Contract Categories: Human Resources - Separation Agreements
EX-10.1 2 d777770dex101.htm EX-10.1 EX-10.1

Exhibit 10.1


This Separation Agreement and General Release (“Agreement”) is made between Mondelēz Global LLC (and any currently or previously-affiliated companies, parent companies, successors or predecessors, including Mondelēz International, Inc., Kraft Foods Inc., Kraft Foods Group, Inc., and Kraft Foods Global, Inc., hereafter, collectively referred to herein as, “MG” or the “Employer”) and Timothy Cofer (“Cofer” or the “Employee”) (the Employer and Employee are collectively referred to herein as the “Parties”).

Cofer has been employed by MG in various capacities, and most recently as its Chief Growth Officer. Since Cofer’s employment relationship with MG is ending, MG has offered Cofer benefits as set forth in this Agreement, and Cofer has decided to accept MG’s offer. Therefore, Cofer and MG both agree and promise as follows:

1.          Employment Termination: Cofer’s last day of employment with MG is August 31, 2019 (“Last Day Worked” or “Termination Date”). Cofer will be paid for any accrued, unused 2019 PTO days, less applicable deductions, at the next normal payday following the Termination Date. After the Termination Date, Cofer will not represent himself as being an employee, officer, attorney, agent or representative of MG for any purpose.

2.          Sufficiency of Consideration: Cofer understands, acknowledges and agrees that the payment of benefits described in this Agreement, including payments and benefits described in Section 3 herein, are conditioned upon his execution and non-revocation of this Agreement and are, in significant and substantial part, in addition to those benefits to which he is otherwise entitled. Cofer acknowledges and agrees that MG has – apart from this Agreement – paid him for all wages that were due to him.

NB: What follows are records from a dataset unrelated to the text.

Lemma p_strings_read args n i :
  length (drop i args) = n → ∀ s, p_strings D (drop i args) s = p_read (p_string D) args n i s.
Proof.
  revert i. induction n as [|n IH]; intros i Hn s.
  { apply nil_length_inv in Hn. by rewrite Hn. }
  assert (∃ e, args !! i = Some e) as [e He].
  { apply lookup_lt_is_Some_2. rewrite length_drop in Hn. lia. }
  pose proof (drop_S _ _ _ He) as Hdrop. rewrite Hdrop in Hn |- *. simpl in Hn. injection Hn as Hn.
  cbn [p_strings p_read]. unfold p_arg. rewrite rd_lookup, Nat2Z.id, He by lia.
  unfold mbind, P_bind, p_lift. simpl. destruct (p_string D e s) as [[[r|] s']| |]; try done.
  cbn [outcome_bind mbind]. by rewrite (IH (S i) Hn s').
Qed.

Lemma sim_read_strings args n i done ls T T0 :
  T ≡ₚ strings_at done ls ++ T0 → length done = length ls →
  sim T (read_strings EV args n i done) (p_read (p_string D) args n i) (strs_of T0 T done n).
Proof.
  revert i done ls T T0. induction n as [|n IH]; intros i done ls T T0 Hp Hlen.
  { apply sim_ret. exists [], T. by rewrite app_nil_r. }
  cbn [read_strings p_read]. apply sim_arg. intros e He. apply sim_string_step.
  - intros p l T1 Hg0 Hl. pose proof Hg0 as Hg.
    rewrite Hp in Hg. apply grows_app in Hg as (T2 & HT2 & Hg). eapply sim_map_r.
    + apply (IH (S i) (done ++ [p]) (ls ++ [l]) _ T2).
      * rewrite strings_at_snoc by done. rewrite HT2. perm.
      * rewrite !length_app; simpl; lia.
    + intros [r|] [rs|] T'' Hrs; try done; simpl in Hrs |- *.
      * destruct Hrs as (new & T3 & -> & Hnew & Hn' & HT'' & Hg' & Hnul).
        apply grows_cons in Hg' as (T4 & HT4 & Hg'). exists (p :: new), T4.
        rewrite <- app_assoc. split; [done|]. split; [by simpl; rewrite Hnew|].
        split; [by simpl; rewrite Hn'|].
        split; [rewrite HT'', HT4; simpl; symmetry; apply Permutation_middle|].
        split; [by transitivity T1|by constructor].
      * by transitivity T2.
  - intros T1 Hg. rewrite Hp in Hg. apply grows_app in Hg as (T2 & HT2 & Hg).
    eapply sim_free_all; [exact HT2|done|]. by apply sim_ret.
Qed.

3.          Consideration: In exchange for the promises and releases in this Agreement, and provided Cofer does not revoke the Agreement as permitted in Section 14 below, MG will provide Cofer with the following benefits and payments:

a)    For each month from September 1, 2019, through and including August 31, 2020, MG will pay Cofer a cash severance benefit equal to his current monthly current base salary. Such severance payments will be paid out in the regular bi-weekly payroll cycle during this twelve-month period. Cofer expressly acknowledges and agrees that if he secures full time employment within such twelve-month period, then commencing on the date of such new employment (the “New Employment Start Date”), but no earlier than January 1, 2020, the installment payments under this Paragraph 3(a) shall cease, and the remaining cash severance benefit shall be paid out in a lump sum, less all required local, state and federal tax deductions, within sixty (60) days after the New Employment Start Date. The remaining cash severance benefit shall be calculated by subtracting the total gross amount paid out to Cofer from September 1, 2019 up to the New Employment Start Date, from the total gross severance amount, or Eight Hundred Seventy-Five Thousand Dollars and No Cents ($875,000).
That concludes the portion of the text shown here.